(* ===== verification/HubWorking.v ===== *)
(** * A hub in working order

    What the progress files share: the slashing check and the update of the rate
    cannot fail, and what holds after the check. *)
From S2P Require Import Prelude Bytes Cosmwasm Protocol SignedInteger HubState HubStateFacts.
From S2P Require Import HubMath HubCore HubConfig HubBond HubUnbond HubWithdraw.
From S2P Require Import HubAutoCompound HubContract HubCoreFacts HubBondFacts HubUnbondFacts.
From S2P Require Import HubAdminFacts HubWithdrawFacts HubInvariant HubTypes.

Section working.
  Context `{H : Host} {HS : HostSpec H}.

(** ** The parts *)
Lemma update_exchange_rate_total ti rq st :
  u128 (ti + rq) → rate_of (total_bond_amount st) (ti + rq) < u128_bound →
  update_exchange_rate ti rq st =
    Ok (set_exchange_rate (mkDecimal (rate_of (total_bond_amount st) (ti + rq))) st).
Proof.
  unfold update_exchange_rate, rate_of, u128. intros Hsum Hrate.
  rewrite (proj2 (Uint128_add_ok ti rq _)) by (split; [done|exact Hsum]). simpl.
  destruct (_ || _) eqn:Hz; [by rewrite Decimal_one_eq|].
  apply orb_false_iff in Hz as [_ Hz%N.eqb_neq].
  by rewrite (proj2 (Decimal_from_ratio_ok _ _ _)) by (split; [exact Hz|by split]).
Qed.

Lemma sum_delegations_total coin ds :
  u128 (stake_in coin ds) → sum_delegations coin ds = Ok (stake_in coin ds).
Proof.
  unfold sum_delegations, stake_in. intros Hb.
  set (f := λ d, if String.eqb (denom (del_amount d)) coin then amount (del_amount d) else 0) in *.
  rewrite <- (N.add_0_l (sum_of f ds)) in Hb |- *. revert Hb.
  generalize 0 as acc. induction ds as [|d ds IH]; intros acc Hb.
  - simpl. by rewrite N.add_0_r.
  - change (sum_of f (d :: ds)) with (f d + sum_of f ds) in *. simpl.
    unfold u128 in *. assert (f d = if String.eqb (denom (del_amount d)) coin
      then amount (del_amount d) else 0) as Hf by done.
    destruct (String.eqb _ _); rewrite Hf in *.
    + rewrite (proj2 (Uint128_add_ok acc _ _)) by (split; [done|lia]). simpl.
      rewrite IH by (unfold u128; lia). f_equal. lia.
    + simpl. by rewrite IH by (unfold u128; lia).
Qed.

Lemma rate_of_mono a b supply :
  0 < b → a ≤ b → rate_of b supply < u128_bound → rate_of a supply < u128_bound.
Proof.
  unfold rate_of. intros Hb Hle Hrate. rewrite (proj2 (N.eqb_neq b 0)) in Hrate by lia.
  destruct (N.eqb_spec supply 0); [by rewrite orb_true_r|]. destruct (N.eqb_spec a 0); [done|].
  simpl in *. eapply N.le_lt_trans; [|exact Hrate].
  apply N.Div0.div_le_mono, N.mul_le_mono_r; done.
Qed.

Lemma slashing_total q env s params cb st ds supply :
  st_parameters s = Some params → st_current_batch s = Some cb → st_state s = Some st →
  query_all_delegations q (contract_address env) = Ok ds → ds ≠ [] →
  let stake := stake_in (underlying_coin_denom params) ds in
  let claims := supply + requested_with_fee cb in
  u128 stake → query_total_issued q s = Ok supply → u128 claims →
  0 < total_bond_amount st → rate_of (total_bond_amount st) claims < u128_bound →
  slashing q env s = Ok ((), HubState.set_state (slashed_state stake claims st) s).
Proof.
  intros Hp Hcb Hst Hds Hne stake claims Hstake Hsup Hclaims Hbond Hrate. unfold slashing.
  apply reads_bind_ok. exists params. split; [by apply load_parameters_ok|].
  apply reads_bind_ok. exists st. split; [by apply load_state_ok|].
  apply lift_bind_ok. exists ds. split; [done|]. destruct ds as [|d ds]; [done|].
  apply lift_bind_ok. exists stake. split; [by apply sum_delegations_total|].
  apply reads_bind_ok. exists supply. split; [done|].
  apply reads_bind_ok. exists cb. split; [by apply load_current_batch_ok|].
  unfold slashed_state. destruct (N.ltb_spec stake (total_bond_amount st)) as [Hlt|Hge].
  - apply update_state_ok. eexists st, _. split; [done|]. split; [|done].
    apply update_exchange_rate_total; [exact Hclaims|]. simpl.
    by apply (rate_of_mono _ (total_bond_amount st)); [|lia|].
  - apply cm_ret_ok. f_equal. destruct s. simpl in *. by subst.
Qed.

Lemma stake_in_total coin ds :
  Forall (λ d, denom (del_amount d) = coin) ds → stake_in coin ds = total_delegated ds.
Proof.
  unfold stake_in, total_delegated, delegated. induction 1 as [|d ds Hd _ IH]; simpl; [done|].
  by rewrite Hd, String.eqb_refl, IH.
Qed.

(** A batch is worth no more than the bond. *)
Lemma batch_worth_le b supply req :
  0 < b → req * rate_of b (supply + req) / dec_unit ≤ b.
Proof.
  intros Hb. unfold rate_of. rewrite (proj2 (N.eqb_neq b 0)) by lia. simpl.
  apply N.Div0.div_le_upper_bound. destruct (N.eqb_spec (supply + req) 0) as [Hz|Hz].
  - replace req with 0 by lia. lia.
  - transitivity ((supply + req) * (b * dec_unit / (supply + req))).
    + apply N.mul_le_mono_r. lia.
    + rewrite (N.mul_comm dec_unit). apply N.Div0.mul_div_le.
Qed.

(** Below par the supply exceeds the bond. *)
Lemma below_par b claims : 0 < b → rate_of b claims < dec_unit → b < claims.
Proof.
  unfold rate_of. intros Hb. rewrite (proj2 (N.eqb_neq b 0)) by lia. simpl.
  destruct (N.eqb_spec claims 0) as [|Hz]; [lia|]. intros Hlt.
  destruct (N.lt_ge_cases b claims) as [|Hge]; [done|].
  assert (dec_unit ≤ b * dec_unit / claims); [|lia].
  apply N.div_le_lower_bound; [done|]. by apply N.mul_le_mono_r.
Qed.

(** *** A hub that works: the token and staking answer, something is staked and bonded,
    the peg recovery fee is sound, the numbers stay within their types. *)
Record working (q : Querier) (env : Env) (s : HubStore) (params : Parameters) (cb : CurrentBatch)
    (st : State) (ds : list Delegation) (supply : N) : Prop := {
  wk_params : st_parameters s = Some params;
  wk_batch : st_current_batch s = Some cb;
  wk_state : st_state s = Some st;
  wk_supply : query_total_issued q s = Ok supply;
  wk_stake : query_all_delegations q (contract_address env) = Ok ds;
  wk_coin : Forall (λ d, denom (del_amount d) = underlying_coin_denom params) ds;
  wk_staked : 0 < total_delegated ds < u128_bound;
  wk_bonded : 0 < total_bond_amount st < u128_bound;
  wk_claims : supply + requested_with_fee cb < u128_bound;
  wk_rate : rate_of (total_bond_amount st) (supply + requested_with_fee cb) < u128_bound;
  wk_fee : atomics (peg_recovery_fee params) ≤ dec_unit;
  wk_threshold : atomics (er_threshold params) ≤ dec_unit;
  wk_peg : atomics (exchange_rate st) < atomics (er_threshold params) →
    total_bond_amount st ≤ supply + requested_with_fee cb;
}.

(** The state after the slashing check. *)
Definition checked (params : Parameters) (cb : CurrentBatch) (st : State) (ds : list Delegation)
    (supply : N) : State :=
  slashed_state (stake_in (underlying_coin_denom params) ds) (supply + requested_with_fee cb) st.

Lemma checked_bond_le params cb st ds supply :
  total_bond_amount (checked params cb st ds supply) ≤ total_bond_amount st.
Proof.
  unfold checked, slashed_state.
  destruct (N.ltb_spec (stake_in (underlying_coin_denom params) ds) (total_bond_amount st)); simpl; lia.
Qed.

Lemma working_slashing q env s params cb st ds supply :
  working q env s params cb st ds supply →
  slashing q env s = Ok ((), HubState.set_state (checked params cb st ds supply) s).
Proof.
  intros []. apply slashing_total; try done; [|rewrite stake_in_total by done; apply wk_staked0|lia].
  intros ->. unfold total_delegated in wk_staked0. simpl in wk_staked0. lia.
Qed.

(** The check leaves a bond that the stake covers, and a rate that fits the peg. *)
Lemma checked_facts q env s params cb st ds supply :
  working q env s params cb st ds supply →
  let st1 := checked params cb st ds supply in
  0 < total_bond_amount st1 ∧ total_bond_amount st1 ≤ total_delegated ds ∧
  rate_of (total_bond_amount st1) (supply + requested_with_fee cb) < u128_bound ∧
  last_unbonded_time st1 = last_unbonded_time st ∧
  (atomics (exchange_rate st1) < atomics (er_threshold params) →
    total_bond_amount st1 ≤ supply + requested_with_fee cb).
Proof.
  intros Hc. destruct Hc. cbv zeta. unfold checked, slashed_state.
  rewrite stake_in_total by done.
  destruct (N.ltb_spec (total_delegated ds) (total_bond_amount st)); simpl.
  - split; [lia|]. split; [done|].
    split; [by apply (rate_of_mono _ (total_bond_amount st)); [lia|lia|]|]. split; [done|].
    intros Hlt. apply N.lt_le_incl, below_par; lia.
  - split; [lia|]. split; [lia|]. done.
Qed.

(** A fraction of at most one is at most the whole. *)
Lemma fee_le a (d : Decimal) : atomics d ≤ dec_unit → a * atomics d / dec_unit ≤ a.
Proof.
  intros Hd. apply N.Div0.div_le_upper_bound. rewrite (N.mul_comm dec_unit). by apply N.mul_le_mono_l.
Qed.
End working.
· · · · ·
All lines above from the one with "- transitivity ((supply" to the one with "(** *** A hub that", inclusive, should be copied exactly, and no other lines.

  - transitivity ((supply + req) * (b * dec_unit / (supply + req))).
    + apply N.mul_le_mono_r. lia.
    + rewrite (N.mul_comm dec_unit). apply N.Div0.mul_div_le.
Qed.

(** Below par the supply exceeds the bond. *)
Lemma below_par b claims : 0 < b → rate_of b claims < dec_unit → b < claims.
Proof.
  unfold rate_of. intros Hb. rewrite (proj2 (N.eqb_neq b 0)) by lia. simpl.
  destruct (N.eqb_spec claims 0) as [|Hz]; [lia|]. intros Hlt.
  destruct (N.lt_ge_cases b claims) as [|Hge]; [done|].
  assert (dec_unit ≤ b * dec_unit / claims); [|lia].
  apply N.div_le_lower_bound; [done|]. by apply N.mul_le_mono_r.
Qed.

(** *** A hub that works: the token and staking answer, something is staked and bonded,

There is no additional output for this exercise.